» **Task to complete**:
Working from the entries below, count every line that includes the word "construction". Return the figure alone.

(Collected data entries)

(** A platform for the runs on concrete inputs: it raises [OverflowError]
    for every duration beyond [sleep_max].  The runs below only sleep for
    0.05 s or are refused a negative duration, so they come out the same
    on every platform. *)
Definition sample_platform : Hardware.Platform :=
  {| Hardware.long_sleep := fun _ _ => Some OverflowError |}.

#[export] Existing Instance sample_platform | 100.

(** A store where nothing has been given out yet, and the store after
    [p = myPID(1, 2, 3)], which puts [p] at address 0. *)
Definition empty_heap : Shared.heap SpecPID.myPID :=
  {| Shared.objects := fun _ => (SpecPID.new_myPID 0 0 0)%float;
     Shared.next := 0%nat |}.

Definition one_loop : Shared.heap SpecPID.myPID :=
  snd ((Shared.new SpecPID.new_myPID 1 2 3)%float empty_heap).

(** [MyPicarController(alpha_controller=p, beta_controller=p)]: one loop
    for two roles, and the store the construction leaves. *)
Definition shared_controller : Shared.MyPicarController :=
  {| Shared.rho_controller := 1%nat;
     Shared.alpha_controller := 0%nat;
     Shared.beta_controller := 0%nat |}.

Definition shared_heap : Shared.heap SpecPID.myPID :=
  snd ((Shared.__init__ SpecPID.new_myPID None (Some 0%nat) (Some 0%nat)
          1 0 0 0 0 0 0 0 0)%float one_loop).

(** [MyPicarController()] in a store where nothing has been given out, and
    the store it leaves. *)
Definition default_controller : Shared.MyPicarController :=
  {| Shared.rho_controller := 0%nat;
     Shared.alpha_controller := 1%nat;
     Shared.beta_controller := 2%nat |}.

Definition default_heap : Shared.heap SpecPID.myPID :=
  snd ((Shared.__init__ SpecPID.new_myPID None None None 1 0 0 0 0 0 0 0 0)%float
         empty_heap).

(** The interface right after construction, with the front wheels straight
    at 90 degrees and the default [max_turn]. *)
Definition sample_interface : Hardware.PicarHardwareInterface :=
  Hardware.__init__ 90 40.

(* ===================================================================== *)
(** * Properties of [PicarUnitConverter]                                  *)
(* ===================================================================== *)

Unset Implicit Arguments.

Section ConverterFacts.

Import Converter.

Context {A : Type} {num : Number A}.
Variable call_external : string -> A -> result A.

Local Open Scope num_scope.

(** Neither conversion method is bound under its bare name, whatever the
    locals of the calling method are called. *)
Lemma speed_picar2world_not_in_scope :
  load_name ["self"; "picar_length"]%string "speed_picar2world"
  = Raise (NameError "speed_picar2world").
Proof. reflexivity. Qed.

Lemma speed_world2picar_not_in_scope :
  load_name ["self"; "world_length"]%string "speed_world2picar"
  = Raise (NameError "speed_world2picar").
Proof. reflexivity. Qed.

(** No instance has an attribute [time_scale]: [__init__] stores the time
    slope as [world_time_scale]. *)
Lemma time_scale_missing (self : PicarUnitConverter A) :
  getattr self "time_scale" = Raise (AttributeError "PicarUnitConverter" "time_scale").
Proof. destruct self; reflexivity. Qed.

Lemma world_time_scale_found (self : PicarUnitConverter A) :
  getattr self "world_time_scale" = Ok (Data self.(world_time_scale)).
Proof. destruct self; reflexivity. Qed.

(** C1 (the code departs from it): the contract is
    [length_to_world(l) = speed_to_world(l) * time_scale_value] on the
    instance's own method and attribute, and its dual for the inverse.
    The two length methods raise [NameError] on every instance and input,
    and no instance has the attribute [time_scale] they read next; the
    contract has the value
    [(world_speed_scale*l + world_speed_offset) * world_time_scale]. *)
Theorem length_conversions_raise (self : PicarUnitConverter A) (x : A) :
  length_picar2world call_external self x = Raise (NameError "speed_picar2world")
  /\ length_world2picar call_external self x = Raise (NameError "speed_world2picar")
  /\ getattr self "time_scale" = Raise (AttributeError "PicarUnitConverter" "time_scale")
  /\ length_picar2world_intended self x
     = Ok ((self.(world_speed_scale) * x + self.(world_speed_offset)) * self.(world_time_scale)).
Proof.
  split; [reflexivity|]. split; [reflexivity|].
  split; [apply time_scale_missing | reflexivity].
Qed.
(** What the two reads of line 59 give on the result of the
    collaborator: the success payload, or the raise of the subscript. *)
Definition looked_up (result : PyMapping) : Outcome Dict :=
  match entries result !! "response" with
  | Some response =>
      Returned (answer response (dict_get result "sources" (PyList [])))
  | None =>
      match missing result with
      | Some on_missing =>
          match on_missing "response" with
          | Returned response =>
              Returned (answer response (dict_get result "sources" (PyList [])))
          | Raised e => Raised e
          end
      | None => Raised (KeyError "response")
      end
  end.

(** The value of the [try] block of the tool: the call of the
    collaborator, then the two reads. *)
Definition tool_body (r : Router) (history : list Event) (query : string) : Outcome Dict :=
  match process_query r history query with
  | Returned result => looked_up result
  | Raised e => Raised e
  end.

(** What the [except] clause of the tool makes of a raise: the outcome
    of the call and the record it logs. *)
Definition handled (e : PyExc) : Outcome Dict * list Event :=
  if exc_is_Exception e then
    match exc_str e with
    | inl text =>
        (Returned (processing_error text),
         [EvLog "ERROR" ("Error in chat: " +:+ text)])
    | inr e' => (Raised e', [])
    end
  else (Raised e, []).

(** What one call does, path by path. *)

Lemma chat_falsy (query : string) (w : World) :
  truth (agent_router w) = false ->
  chat_with_content query w = (Returned not_initialized, w).
Proof.
  intros Hf. unfold chat_with_content, mbind, M_bind, bind, read_agent_router.
  now rewrite Hf.
Qed.

Lemma chat_truthy (query : string) (w : World) (r : Router) :
  agent_router w = Some r -> truthy r = true ->
  chat_with_content query w =
    match tool_body r (trace w) query with
    | Returned d => (Returned d, record w [EvProcessQuery (rid r) query])
    | Raised e =>
        (fst (handled e), record w (EvProcessQuery (rid r) query :: snd (handled e)))
    end.
Proof.
  intros Hr Ht. destruct w as [h c t]. cbn in Hr. subst h.
  unfold chat_with_content, mbind, M_bind, bind, read_agent_router,
    try_except_Exception, call_process_query, getitem, logger_error, emit, record,
    str, tool_body, looked_up, handled, mret, M_ret, ret, raise.
  cbn. rewrite Ht. cbn.
  destruct (process_query r t query) as [result | e]; cbn.
  - destruct (entries result !! "response") as [response |]; cbn; [reflexivity |].
    destruct (missing result) as [on_missing |]; cbn.
    + destruct (on_missing "response") as [response | e]; cbn; [reflexivity |].
      destruct (exc_is_Exception e); cbn; [| reflexivity].
      destruct (exc_str e) as [text | e']; cbn; [| reflexivity].
      now rewrite <- app_assoc.
    + now rewrite <- app_assoc.
  - destruct (exc_is_Exception e); cbn; [| reflexivity].
    destruct (exc_str e) as [text | e']; cbn; [| reflexivity].
    now rewrite <- app_assoc.
Qed.
Lemma serves_keeps_schema d d' : serves d d' -> schema_holds d -> schema_holds d'.
Proof.
  intros Hs Hd. destruct Hs.
  - unfold run, Auth.signup, bind, await_read, await_write, reply, throw, ret.
    destruct (data_of _); [exact Hd |].
    pose proof (schema_insert_user (Auth.su_insert_fault e) (Auth.su_new_id e)
                  (Auth.su_db_now e) (Auth.firstName b) (Auth.lastName b)
                  (Auth.email b) (Auth.phone b)
                  (bcrypt_hash (Auth.password b) (Auth.su_salt e)) d Hd) as Hi.
    destruct (insert_user _ _ _ _ _ _ _ _ d) as [d' [newUser |]]; exact Hi.
  - unfold run, Auth.login, bind, await_read, reply, ret.
    destruct (data_of _); [| exact Hd]. destruct (negb _); exact Hd.
  - unfold run, Profile.profile, bind, await_read, reply, ret.
    destruct token; [| exact Hd]. destruct (jwt_verify _ _ _); [| exact Hd].
    destruct (select_user_by_id _ _ _); exact Hd.
  - unfold run, OtpRoutes.send_otp, bind, await_write, reply, ret, insert_otp.
    destruct (OtpRoutes.so_insert_fault e); [exact Hd |].
    cbn. apply (schema_same_keys d); auto.
  - unfold run, OtpRoutes.verify_otp, bind, await_read, reply, ret.
    destruct (data_of _); exact Hd.
  - unfold run, OtpRoutes.reset_password, bind, await_write, reply, ret.
    pose proof (schema_update_password (OtpRoutes.rp_update_fault e) email
                  (bcrypt_hash newPassword (OtpRoutes.rp_salt e)) d Hd) as Hu.
    destruct (update_password_by_email _ _ _ d) as [d' r].
    destruct (is_error r); exact Hu.
  - destruct (upload_route_inv secret clock token e b f d)
      as [Hsame | (user_id & file & -> & Hrun)].
    + rewrite Hsame. exact Hd.
    + rewrite Hrun. apply schema_upload. exact Hd.
  - unfold run, Papers.search, bind, await_read, throw, reply, ret.
    destruct (Filter.select_papers _ _ _); exact Hd.
Qed.

(** X11. The routes keep the constraints of the schema: starting from a
    store with unique user emails, unique user and paper identifiers
    and every paper referring to a stored user (the empty store is
    one), every store that comes after it by requests to the routes is
    such a store. *)
Theorem requests_keep_schema (d d' : db) :
  schema_holds d -> later d d' -> schema_holds d'.
Proof.
  intros Hd Hl. induction Hl as [d | d d' d'' _ IH Hs]; [exact Hd |].
  apply (serves_keeps_schema d' d'' Hs). apply IH. exact Hd.
Qed.

End Invariants.

Section LedgerKept.
Import Js Store Express Ledger Routes.
Context `{Bcrypt} `{Jwt} `{Platform}.

Lemma ledger_row_awarded u :
  ledger_row u ->
  ledger_row (with_points_level (newPoints (u_points u))
                (newLevel (newPoints (u_points u)) (u_level u)) u).
Proof.
  intros (Hc & k & Hk & Hp). split; [apply award_keeps_consistent; exact Hc |].
  exists (k + 1). split; [lia |].
  cbn [with_points_level u_points]. unfold newPoints. rewrite Hp. cbn [or_zero].
  f_equal. lia.
Qed.

(** The row the award step reads is the only row it writes. *)
Lemma selected_is_the_row sf id d user v :
  select_user_by_id sf id d = Ok user -> In v (users d) ->
  String.eqb (u_id v) id = true -> v = user.
Proof.
  unfold select_user_by_id. destruct sf; [discriminate |].
  intros Hsel Hin Hid. apply single_filter_hit in Hsel. destruct Hsel as [Hf _].
  assert (Hv : In v (filter (fun u => String.eqb (u_id u) id) (users d)))
    by (apply filter_In; split; assumption).
  rewrite Hf in Hv. destruct Hv as [<- | []]. reflexivity.
Qed.
(** * Dependency builder of en-parse ([src/relating.ts])

    A shallow embedding of the root identifier, the relationship matcher and
    the relationships builder, followed by the properties of the design
    document that they satisfy.

    Conventions of the embedding:
    - a JavaScript array is a [list]; [a[i]] is the lookup [a !! i], whose
      [None] stands for [undefined];
    - strings are compared with [=] (JavaScript [===] on strings);
    - the numbers of the program (positions, delays, distances, the iteration
      counter and the recursion limit) are integer-valued doubles, modelled
      by their value in [Z]; comparisons of doubles are exact, and the
      subtractions of the distance test, whose exact result need not be a
      double, are rounded as IEEE 754 prescribes ([roundDouble]);
    - a node object is a value.  The builder mutates only nodes that are
      still in the top-level array, and every node it attaches is removed
      from that array in the same step, so for an input made of distinct
      objects the value model and the object model agree. *)

From Stdlib Require Import ZArith String List Lia Btauto.
From stdpp Require Import base relations list strings.

Local Open Scope string_scope.
Local Open Scope list_scope.
Local Open Scope nat_scope.

(** ** Data model *)

(** [NodeInterface] (imported by the source from [./index]): the fields the
    dependency builder reads and writes. [label] is optional; [index] is the
    pair [[start, end]]. *)
Module Node.
#[local] Unset Elimination Schemes.
Inductive NodeInterface : Type := mk {
  type : string;
  tags : list string;
  tokens : list string;
  index : Z * Z;
  label : option string;
  left : list NodeInterface;
  right : list NodeInterface
}.
End Node.
Abbreviation NodeInterface := Node.NodeInterface.

(** One entry of the [relationships] table (imported from
    [./rules/relationships]); only its schema is used here. *)
Module Rel.
Record Relationship : Type := mk {
  left : list string;
  right : list string;
  leftTokens : list string;
  rightTokens : list string;
  direction : string;
  label : string;
  delay : Z;
  maxDistance : Z
}.
End Rel.
Abbreviation Relationship := Rel.Relationship.

Module MatchResult.
Record MatchResult : Type := mk {
  direction : string;
  label : string
}.
End MatchResult.
Abbreviation MatchResult := MatchResult.MatchResult.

» **Answer box**:
2